Wir als HEAG mobilo werden das Finden und Umsetzen einer dauerhaften Lösung für die TINA-Fahrzeuge in Darmstadt weiter vorantreiben. Der kontinuierliche Austausch mit den Bürgerinnen und Bürgern wird dazu weiter gepflegt. Der Bürgerdialog hat wichtige Impulse geliefert und die Prioritätensetzung unserer Arbeit geprägt. Wir stehen in engem fachlichem Austausch mit dem Hersteller Stadler sowie der Politik und den zuständigen Behörden.
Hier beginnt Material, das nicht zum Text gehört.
(** X7.  Every event for which the handler returns was pushed on the
    source pad exactly once, and the handler returns the result of that
    push: for end of stream the flow return of the drain plays no part.  An
    event other than end of stream pushes no buffer and leaves the library,
    the flags and the tracker alone; a tag event merges its list into the
    tags of the element.  The handler does not return only for a tag event
    with no tag list in place. *)
Theorem sink_event_forwards (e : GstVorbisEnc) (event : GstEvent) :
  match gst_vorbisenc_sink_event e event with
  | Some (res, e') =>
      res = gst_pad_push_event (srcpad_events e) event /\
      srcpad_events e' = srcpad_events e ++ [event] /\
      (event <> GST_EVENT_EOS ->
       srcpad e' = srcpad e /\ vorbis e' = vorbis e /\ setup e' = setup e /\
       header_sent e' = header_sent e /\ next_ts e' = next_ts e) /\
      (forall list_, event = GST_EVENT_TAG list_ ->
       exists t, tags e = Some t /\ tags e' = Some (gst_tag_list_insert t list_)) /\
      ((forall list_, event <> GST_EVENT_TAG list_) -> tags e' = tags e)
  | None => tags e = None /\ exists list_, event = GST_EVENT_TAG list_
  end.
Proof.
  destruct event as [| list_ | name]; cbn [gst_vorbisenc_sink_event].
  - pose proof (gst_vorbisenc_clear_tags e) as Htags.
    assert (Hev : srcpad_events (snd (gst_vorbisenc_clear e)) = srcpad_events e).
    { unfold gst_vorbisenc_clear. destruct (setup e); [| done].
      pose proof (gst_vorbisenc_output_buffers_keeps
                    (vcall (vorbis_analysis_wrote [] 0) e)) as [].
      by destruct (gst_vorbisenc_output_buffers _) as [ret e1]. }
    destruct (gst_vorbisenc_clear e) as [ret e1]. cbn [snd] in Hev, Htags.
    unfold push_event. rewrite Hev.
    split; [done |]. split; [done |]. split; [done |]. split; [done |].
    intros _. exact Htags.
  - destruct (tags e) as [t |]; [| by eauto].
    unfold push_event.
    split; [done |]. split; [done |]. split; [done |].
    split; [intros l [= <-]; by exists t |].
    intros H. by destruct (H list_).
  - unfold push_event. repeat split; done.
Qed.

(** X8.  End of stream ends the session whatever state it is in: the
    handler returns, [setup] and [header_sent] are cleared and the last
    calls to the library are [vorbis_block_clear], [vorbis_dsp_clear] and
    [vorbis_info_clear], in this order.  A buffer that follows is refused
    with [GST_FLOW_UNEXPECTED] without a push or a call to the library, and
    a second end of stream submits nothing, pushes nothing and clears the
    library once more. *)
Theorem eos_ends_session (e : GstVorbisEnc) (buffer : GstBuffer) :
  exists res e1,
    gst_vorbisenc_sink_event e GST_EVENT_EOS = Some (res, e1) /\
    setup e1 = false /\ header_sent e1 = false /\
    (exists calls,
       vorbis e1 =
         vorbis_info_clear :: vorbis_dsp_clear :: vorbis_block_clear
         :: calls ++ vorbis e) /\
    fst (gst_vorbisenc_chain e1 buffer) = GST_FLOW_UNEXPECTED /\
    srcpad (snd (gst_vorbisenc_chain e1 buffer)) = srcpad e1 /\
    vorbis (snd (gst_vorbisenc_chain e1 buffer)) = vorbis e1 /\
    exists res2 e2,
      gst_vorbisenc_sink_event e1 GST_EVENT_EOS = Some (res2, e2) /\
      srcpad e2 = srcpad e1 /\
      vorbis e2 =
        vorbis_info_clear :: vorbis_dsp_clear :: vorbis_block_clear :: vorbis e1.
Proof.
  cbn [gst_vorbisenc_sink_event].
  assert (Hclear : setup (snd (gst_vorbisenc_clear e)) = false /\
                   header_sent (snd (gst_vorbisenc_clear e)) = false /\
                   exists calls,
                     vorbis (snd (gst_vorbisenc_clear e)) =
                       vorbis_info_clear :: vorbis_dsp_clear :: vorbis_block_clear
                       :: calls ++ vorbis e).
  { unfold gst_vorbisenc_clear. destruct (setup e) eqn:Hs.
    - destruct (accounts_output_buffers (vcall (vorbis_analysis_wrote [] 0) e))
        as [_ (calls & Hv & _) _ _].
      destruct (gst_vorbisenc_output_buffers _) as [ret e1]. cbn in Hv |- *.
      repeat split. exists (calls ++ [vorbis_analysis_wrote [] 0]).
      by rewrite Hv, <- app_assoc.
    - cbn. repeat split; [done |]. by exists []. }
  destruct (gst_vorbisenc_clear e) as [ret e1]. cbn [snd] in Hclear.
  destruct Hclear as (Hs & Hh & Hv).
  eexists _, _. split; [reflexivity |].
  unfold push_event. cbn [setup header_sent vorbis srcpad set_srcpad_events].
  split; [done |]. split; [done |]. split; [done |].
  unfold gst_vorbisenc_chain. cbn [setup set_srcpad_events]. rewrite Hs.
  cbn [negb fst snd]. split; [done |]. split; [done |]. split; [done |].
  unfold gst_vorbisenc_clear. cbn [setup set_srcpad_events]. rewrite Hs.
  eexists _, _. split; [reflexivity |]. done.
Qed.

(** ** Reading the properties back *)

(** X9.  A property read back after it was written gives the stored value:
    the value written, except that a bitrate or bound from 0 up to, not
    including, 6000 reads back as 6000.  A write changes what no other
    property reads, but for a bound, which may change "managed"; a property
    number outside the enumeration reads nothing. *)
Theorem get_property_after_set (e : GstVorbisEnc) (prop : property) :
  gst_vorbisenc_get_property (gst_vorbisenc_set_property e prop) (prop_id prop) =
    Some (match prop with
          | ARG_MAX_BITRATE v | ARG_BITRATE v | ARG_MIN_BITRATE v =>
              G_VALUE_INT (bitrate_floor v)
          | ARG_QUALITY v => G_VALUE_FLOAT v
          | ARG_MANAGED v => G_VALUE_BOOLEAN v
          | ARG_LAST_MESSAGE => G_VALUE_STRING (last_message e)
          end) /\
  (forall id, id <> prop_id prop -> id <> prop_id (ARG_MANAGED true) ->
     gst_vorbisenc_get_property (gst_vorbisenc_set_property e prop) id =
     gst_vorbisenc_get_property e id) /\
  (forall id, id < 1 \/ 6 < id -> gst_vorbisenc_get_property e id = None).
Proof.
  split; [| split].
  - destruct prop as [v | v | v | v | v |].
    + rewrite set_property_max_bitrate. unfold notify_managed.
      by destruct (eqb _ _).
    + by rewrite set_property_bitrate.
    + rewrite set_property_min_bitrate. unfold notify_managed.
      by destruct (eqb _ _).
    + cbn. by destruct ((0 <=? v)%float).
    + done.
    + done.
  - intros id Hid Hman.
    assert (Hget : forall x : GstVorbisEnc,
              (prop_id prop <> 1 -> max_bitrate x = max_bitrate e) ->
              (prop_id prop <> 2 -> bitrate x = bitrate e) ->
              (prop_id prop <> 3 -> min_bitrate x = min_bitrate e) ->
              (prop_id prop <> 4 -> quality x = quality e) ->
              last_message x = last_message e ->
              gst_vorbisenc_get_property x id = gst_vorbisenc_get_property e id).
    { intros x H1 H2 H3 H4 H6. unfold gst_vorbisenc_get_property.
      cbn [prop_id] in Hman.
      destruct id as [| [[[| |] | [| |] |] | [[| |] | [| |] |] |] |]; try reflexivity;
        first [ by rewrite H1 by congruence | by rewrite H2 by congruence
              | by rewrite H3 by congruence | by rewrite H4 by congruence
              | by rewrite H6 | done ]. }
    apply Hget; destruct prop as [v | v | v | v | v |]; cbn [prop_id]; intros;
      rewrite ?set_property_max_bitrate, ?set_property_min_bitrate,
        ?set_property_bitrate;
      unfold notify_managed;
      first [ lia | by destruct (eqb _ _)
            | cbn; by destruct ((0 <=? v)%float) | done ].
  - intros id Hid. unfold gst_vorbisenc_get_property.
    destruct id as [| [[[| |] | [| |] |] | [[| |] | [| |] |] |] |]; try reflexivity; lia.
Qed.

(** X10.  Writing a property twice with the same value leaves the element
    as one write does: the floor is applied once and "managed" is notified
    at most once. *)
Theorem set_property_twice (e : GstVorbisEnc) (prop : property) :
  gst_vorbisenc_set_property (gst_vorbisenc_set_property e prop) prop =
  gst_vorbisenc_set_property e prop.
Proof.
  destruct prop as [v | v | v | v | v |].
  - rewrite !set_property_max_bitrate.
    destruct (notify_managed_spec (managed e)
                (set_managed ((0 <? min_bitrate e) && (0 <? bitrate_floor v))
                   (set_max_bitrate (bitrate_floor v) e))) as (Hmin & _ & Hman & _).
    rewrite Hmin, Hman. cbn [min_bitrate managed set_managed set_max_bitrate].
    unfold notify_managed at 1. cbn [managed set_managed]. rewrite eqb_reflx.
    unfold notify_managed. cbn [managed set_managed].
    by destruct (eqb (managed e) _).
  - rewrite !set_property_bitrate. by destruct e.
  - rewrite !set_property_min_bitrate.
    destruct (notify_managed_spec (managed e)
                (set_managed ((0 <? bitrate_floor v) && (0 <? max_bitrate e))
                   (set_min_bitrate (bitrate_floor v) e))) as (_ & Hmax & Hman & _).
    rewrite Hmax, Hman. cbn [max_bitrate managed set_managed set_min_bitrate].
    unfold notify_managed at 1. cbn [managed set_managed]. rewrite eqb_reflx.
    unfold notify_managed. cbn [managed set_managed].
    by destruct (eqb (managed e) _).
  - cbn. by destruct ((0 <=? v)%float).
  - done.
  - done.
Qed.
Lemma setitem_slice_extent a s e row a' :
  setitem_slice a s e row = Ok a' → same_extent a a'.
Proof.
  destruct a as [d|rows cols d]; simpl.
  - intros Hset. apply bind_Ok_inv in Hset as (d' & Hd' & [= <-]).
    destruct (slice_bounds (length d) s e).
    apply length_assign_region in Hd'; [|done..].
    split; [simpl; by rewrite Hd' | done].
  - destruct (slice_bounds rows s e) as [Hlo Hhi].
    pose proof (Nat.mul_le_mono_r _ _ cols Hhi).
    pose proof (Nat.mul_le_mono_r _ _ cols Hlo).
    case_decide as Hrow.
    + intros [= <-]. split; [done|]. simpl. intros Hd.
      rewrite length_splice; [done|].
      rewrite length_join_replicate, Hrow. nia.
    + destruct row as [|x [|]]; try done. intros [= <-].
      split; [done|]. simpl. intros Hd.
      rewrite length_splice; [done|]. rewrite length_replicate. nia.
Qed.

Lemma setitem_row_slice_extent a r s e row a' :
  setitem_row_slice a r s e row = Ok a' → same_extent a a'.
Proof.
  destruct a as [d|rows cols d]; simpl; [done|].
  case_decide as Hr; [|done].
  intros Hset. apply bind_Ok_inv in Hset as (d' & Hd' & [= <-]).
  split; [done|]. simpl. intros Hd.
  destruct (slice_bounds cols s e) as [Hlo Hhi].
  pose proof (Nat.mul_le_mono_r (r + 1) rows cols ltac:(lia)).
  apply length_assign_region in Hd'; [lia | lia | nia].
Qed.

(** X1: Whatever the instance, the histograms and the pass, an array that
    [_fill] returns has the shape of the array it was given, and as many
    elements. *)
Theorem fill_keeps_shape (self : LGBPHS) (a a' : ndarray)
    (blocks : array2 float64) (j : nat) :
  _fill self a blocks j = Ok a' →
  shape a' = shape a ∧ (well_shaped a → well_shaped a').
Proof.
  assert (Hloop : ∀ n (body : nat → ndarray → result ndarray),
    (∀ b x x', body b x = Ok x' → same_extent x x') →
    for_each (range n) body a = Ok a' → same_extent a a').
  { intros n body Hbody. apply (for_each_inv (same_extent a)); [done|].
    intros b x x' Hx Hb. eapply same_extent_trans; eauto. }
  unfold _fill. destruct (split self) as [mode|].
  - destruct (String.eqb mode "blocks").
    { intros Hfill. apply bind_Ok_inv in Hfill as (nb & _ & Hfill).
      revert Hfill. apply Hloop. intros b x x' Hb.
      apply bind_Ok_inv in Hb as (row & _ & Hb).
      apply bind_Ok_inv in Hb as (bins & _ & Hb).
      by eapply setitem_row_slice_extent. }
    destruct (String.eqb mode "wavelets").
    { intros Hfill. apply bind_Ok_inv in Hfill as (nb & _ & Hfill).
      revert Hfill. apply Hloop. intros b x x' Hb.
      apply bind_Ok_inv in Hb as (row & _ & Hb).
      apply bind_Ok_inv in Hb as (bins & _ & Hb).
      by eapply setitem_row_slice_extent. }
    destruct (String.eqb mode "both"); [|by intros [= <-]].
    intros Hfill. apply bind_Ok_inv in Hfill as (nb & _ & Hfill).
    revert Hfill. apply Hloop. intros b x x' Hb.
    apply bind_Ok_inv in Hb as (row & _ & Hb).
    apply bind_Ok_inv in Hb as (nb' & _ & Hb).
    apply bind_Ok_inv in Hb as (bins & _ & Hb).
    by eapply setitem_row_slice_extent.
  - intros Hfill. apply bind_Ok_inv in Hfill as (bins & _ & Hfill).
    apply bind_Ok_inv in Hfill as (nb & _ & Hfill).
    revert Hfill. apply Hloop. intros b x x' Hb.
    apply bind_Ok_inv in Hb as (row & _ & Hb).
    by eapply setitem_slice_extent.
Qed.


(** ** Histograms that do not have the counts of the instance *)

Lemma for_each_ext {A S : Type} (l : list A) (body body' : A → S → result S) (s : S) :
  (∀ x s, x ∈ l → body x s = body' x s) →
  for_each l body s = for_each l body' s.
Proof.
  revert s. induction l as [|x l IH]; intros s Hext; simpl; [done|].
  rewrite (Hext x s) by left. destruct (body' x s) as [s'|e]; simpl; [|done].
  apply IH. intros y s'' Hy. apply Hext. by right.
Qed.

Lemma slice_exact n s e :
  s ≤ e → e ≤ n → slice_lo n s = s ∧ slice_hi n s e = e.
Proof. unfold slice_hi, slice_lo. lia. Qed.

(** On an array of the layout it is an assignment to the [bins] elements
    at the offset of the block. *)
Lemma store_region l nb bins jet j b a row :
  j < jet → b < nb → in_layout l nb bins jet a →
  store l nb bins j b a row =
  (d ← assign_region (data_of a) (flat_offset l nb bins jet j b)
                     (flat_offset l nb bins jet j b + bins) row;
   Ok (set_data a d)).
Proof.
  intros Hj Hb [Hsh Hw].
  pose proof (flat_offset_bound l nb bins jet j b Hj Hb) as Hoff.
  pose proof (Nat.mul_le_mono_r (j + 1) jet bins ltac:(lia)).
  pose proof (Nat.mul_le_mono_r (b + 1) nb bins ltac:(lia)).
  pose proof (Nat.mul_le_mono_r (j + 1) jet nb ltac:(lia)).
  destruct l, a as [d|rows cols d]; simpl in Hsh, Hw, Hoff; try discriminate;
    injection Hsh as Hsh; intros; try subst rows; try subst cols;
    cbn [store set_data data_of flat_offset];
    unfold setitem_slice, setitem_row_slice;
    rewrite ?decide_True by nia.
  - destruct (slice_exact (length d) (j * bins * nb + b * bins)
                (j * bins * nb + (b + 1) * bins)) as [-> ->]; [lia | lia |].
    by replace (j * bins * nb + (b + 1) * bins)
         with (j * bins * nb + b * bins + bins) by lia.
  - destruct (slice_exact (bins * jet) (j * bins) ((j + 1) * bins))
      as [-> ->]; [lia | lia |].
    by replace (b * (bins * jet) + (j + 1) * bins)
         with (b * (bins * jet) + j * bins + bins) by lia.
  - destruct (slice_exact (bins * nb) (b * bins) ((b + 1) * bins))
      as [-> ->]; [lia | lia |].
    by replace (j * (bins * nb) + (b + 1) * bins)
         with (j * (bins * nb) + b * bins + bins) by lia.
  - destruct (slice_exact bins 0 bins) as [-> ->]; [lia | lia |].
    by replace ((j * nb + b) * bins + bins)
         with ((j * nb + b) * bins + 0 + bins) by lia.
Qed.

(** [_fill] as a loop of [store]. *)
Lemma fill_store self a blocks l nb bins j :
  split self = split_of l → n_bins self = Some bins → n_blocks self = Some nb →
  _fill self a blocks j =
  for_each (range nb)
    (λ b a, row ← getrow blocks b; store l nb bins j b a row) a.
Proof.
  intros Hsplit Hbins Hblocks. unfold _fill. rewrite Hsplit, Hbins, Hblocks.
  destruct l; simpl; try done; apply for_each_ext; intros b x _;
    by destruct (getrow blocks b).
Qed.


Lemma for_each_raise {A S : Type} (Inv : S → Prop) (l1 l2 : list A) (x : A)
    (body : A → S → result S) (s : S) (e : exn) :
  Inv s →
  (∀ y s, y ∈ l1 → Inv s → ∃ s', body y s = Ok s' ∧ Inv s') →
  (∀ s, Inv s → body x s = Raise e) →
  for_each (l1 ++ x :: l2) body s = Raise e.
Proof.
  revert s. induction l1 as [|y l1 IH]; intros s Hs Hok Hraise; simpl.
  - by rewrite Hraise.
  - destruct (Hok y s) as (s' & -> & Hs'); [left | done |]. simpl.
    apply IH; [done | | done]. intros z s'' Hz. apply Hok. by right.
Qed.

Lemma for_each_ext_inv {A S : Type} (Inv : S → Prop) (l : list A)
    (body body' : A → S → result S) (s : S) :
  Inv s →
  (∀ x s, x ∈ l → Inv s →
     body x s = body' x s ∧ ∀ s', body' x s = Ok s' → Inv s') →
  for_each l body s = for_each l body' s.
Proof.
  revert s. induction l as [|x l IH]; intros s Hs Hext; simpl; [done|].
  destruct (Hext x s) as [-> Hinv]; [left | done |].
  destruct (body' x s) as [s'|e]; simpl; [|done].
  apply IH; [by apply Hinv|]. intros y s'' Hy. apply Hext. by right.
Qed.

Lemma range_split (r n : nat) :
  r < n → range n = range r ++ r :: seq (S r) (n - S r).
Proof.
  intros Hr. unfold range.
  replace n with (r + S (n - S r)) at 1 by lia.
  by rewrite seq_app.
Qed.

Lemma store_extent l nb bins j b a row a' :
  store l nb bins j b a row = Ok a' →
  shape a' = shape a ∧ (well_shaped a → well_shaped a').
Proof.
  destruct l; simpl; intros Hstore;
    first [by eapply setitem_slice_extent | by eapply setitem_row_slice_extent].
Qed.

Lemma store_in_layout l nb bins jet j b a row a' :
  in_layout l nb bins jet a → store l nb bins j b a row = Ok a' →
  in_layout l nb bins jet a'.
Proof.
  intros [Hsh Hw] Hstore. apply store_extent in Hstore as [Hsh' Hw'].
  split; [congruence | auto].
Qed.

Lemma assign_region_mismatch (d : list float64) lo hi row :
  length row ≠ hi - lo → length row ≠ 1 →
  assign_region d lo hi row = Raise ValueError.
Proof.
  intros Hlen Hone. unfold assign_region. rewrite decide_False by done.
  by destruct row as [|x [|]].
Qed.
(** [m / n * 100] truncated is the integer quotient of [100 * m] by [n]. *)
Definition percent_is_exact (m n : Z) : bool :=
  match truncated_percent m n with
  | Ok v => (v =? 100 * m / n)%Z
  | Raise _ => false
  end.

(** ** Comparison with the standard library's floats *)

(** [m / n * 100] as [SpecFloat] computes it, compared with [Py]'s. *)
Definition agrees_on_percent (m n : Z) : bool :=
  match truediv m n with
  | Ok q =>
      match SFcompare (to_spec q) (SFdiv 53 1024 (spec_of_int m) (spec_of_int n)),
            SFcompare (to_spec (fmul q hundred))
                      (SFmul 53 1024 (SFdiv 53 1024 (spec_of_int m) (spec_of_int n))
                             (spec_of_int 100)) with
      | Some Eq, Some Eq => true
      | _, _ => false
      end
  | Raise _ => false
  end.

Definition pairs_upto (N : nat) : list (Z * Z) :=
  flat_map (fun n => map (fun m => (Z.of_nat m, Z.of_nat n)) (seq 0 (S n))) (seq 1 N).

(** ** prepare_interview *)

Section InterviewHandler.

Variable repr_container : json -> string.

(** Source lines 189-201; the second item of the list ends in two blanks. *)
Definition interview_prompt (resume_text jd_text : json) : string :=
  "Generate 10 likely interview questions for this job. Organize into 3 categories:"
  +:+ nl +:+ nl +:+ "1. **Behavioral Questions** (3 questions)"
  +:+ nl +:+ "2. **Technical/Skill-Based Questions** (4 questions)  "
  +:+ nl +:+ "3. **Role-Specific Questions** (3 questions)"
  +:+ nl +:+ nl +:+ "Be specific to the resume and job description."
  +:+ nl +:+ nl +:+ "**Job Description:**" +:+ nl +:+ format_json repr_container jd_text
  +:+ nl +:+ nl +:+ "**Resume:**" +:+ nl +:+ format_json repr_container resume_text.

Definition prepare_interview (model : option backend) (data : gmap string json)
    : outcome :=
  match model with
  | None => error_response "Model not available" 500
  | Some generate =>
      let resume_text := dict_get data "resume_text" in
      let jd_text := dict_get data "jd_text" in
      if negb (truthy resume_text) || negb (truthy jd_text) then
        error_response "Missing data" 400
      else
        let prompt := interview_prompt resume_text jd_text in
        try_except
          (questions ← generate prompt;
           mret (Response {[ "questions" := JStr questions ]} 200))
          (fun e => error_response (exn_str e) 500)
  end.

End InterviewHandler.

(** ** Notions used in the statements on the handlers *)

(** The handler answered with a JSON body and one of the three statuses
    the program uses. *)
Definition responds (o : outcome) : Prop :=
  exists body status, o = Response body status
                      /\ (status = 200 \/ status = 400 \/ status = 500)%Z.

(** [customize_resume] past its two guards: the body of its [try] block
    (source lines 140-171), on the two extracted texts. *)
Definition customize_body (generate : backend) (resume_text jd_text : string)
    : res outcome :=
  if String.eqb resume_text "" || String.eqb jd_text "" then
    mret (error_response "Could not extract text from files" 400)
  else
    '(overall, skills, exp, keywords, summary) ←
      calculate_match_score resume_text jd_text;
    let prompt := tailor_prompt resume_text jd_text in
    response_text ← generate prompt;
    let tailored := tailored_of response_text in
    mret (Response
            (<["customized_resume" := JStr tailored]>
             (<["resume_text" := JStr resume_text]>
             (<["jd_text" := JStr jd_text]>
             (<["overall_score" := JInt overall]>
             (<["skills_match" := JInt skills]>
             (<["experience_match" := JInt exp]>
             (<["keywords_match" := JInt keywords]>
             (<["match_summary" := JStr summary]> ∅))))))))
            200).

(** The HTTP status of an answer; none when an exception escaped. *)
Definition status_of (o : outcome) : option Z :=
  match o with
  | Response _ status => Some status
  | Unhandled _ => None
  end.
Geschäftsführer Johannes Gregor zieht für das Jahr 2025 folgendes Fazit: „Wir danken den Anwohnenden für die vielen konstruktiven Hinweise und den Austausch im Mai vergangenen Jahres. Es ist bedauerlich, dass es 2025 noch nicht gelungen ist, eine spürbare und nachhaltige Verbesserung für die Betroffenen zu erreichen. Wir haben sehr viele Prüfungen, Tests und Umsetzungen vorgenommen und damit den uns als Verkehrsunternehmen zur Verfügung stehenden technischen Gestaltungsraum konsequent ausgeschöpft. Wir erwarten nun, dass Stadler zeitnah eine tatsächlich wirksame technische Weiterentwicklung am Fahrzeug umsetzt, damit die Situation für die Anwohnenden wie angekündigt deutlich verbessert wird. Wir sind überzeugt davon, dass wir da am gleichen Strang ziehen.“ Zu den Ergebnissen der Messungen im Dezember wird Stadler in Kürze kommunizieren.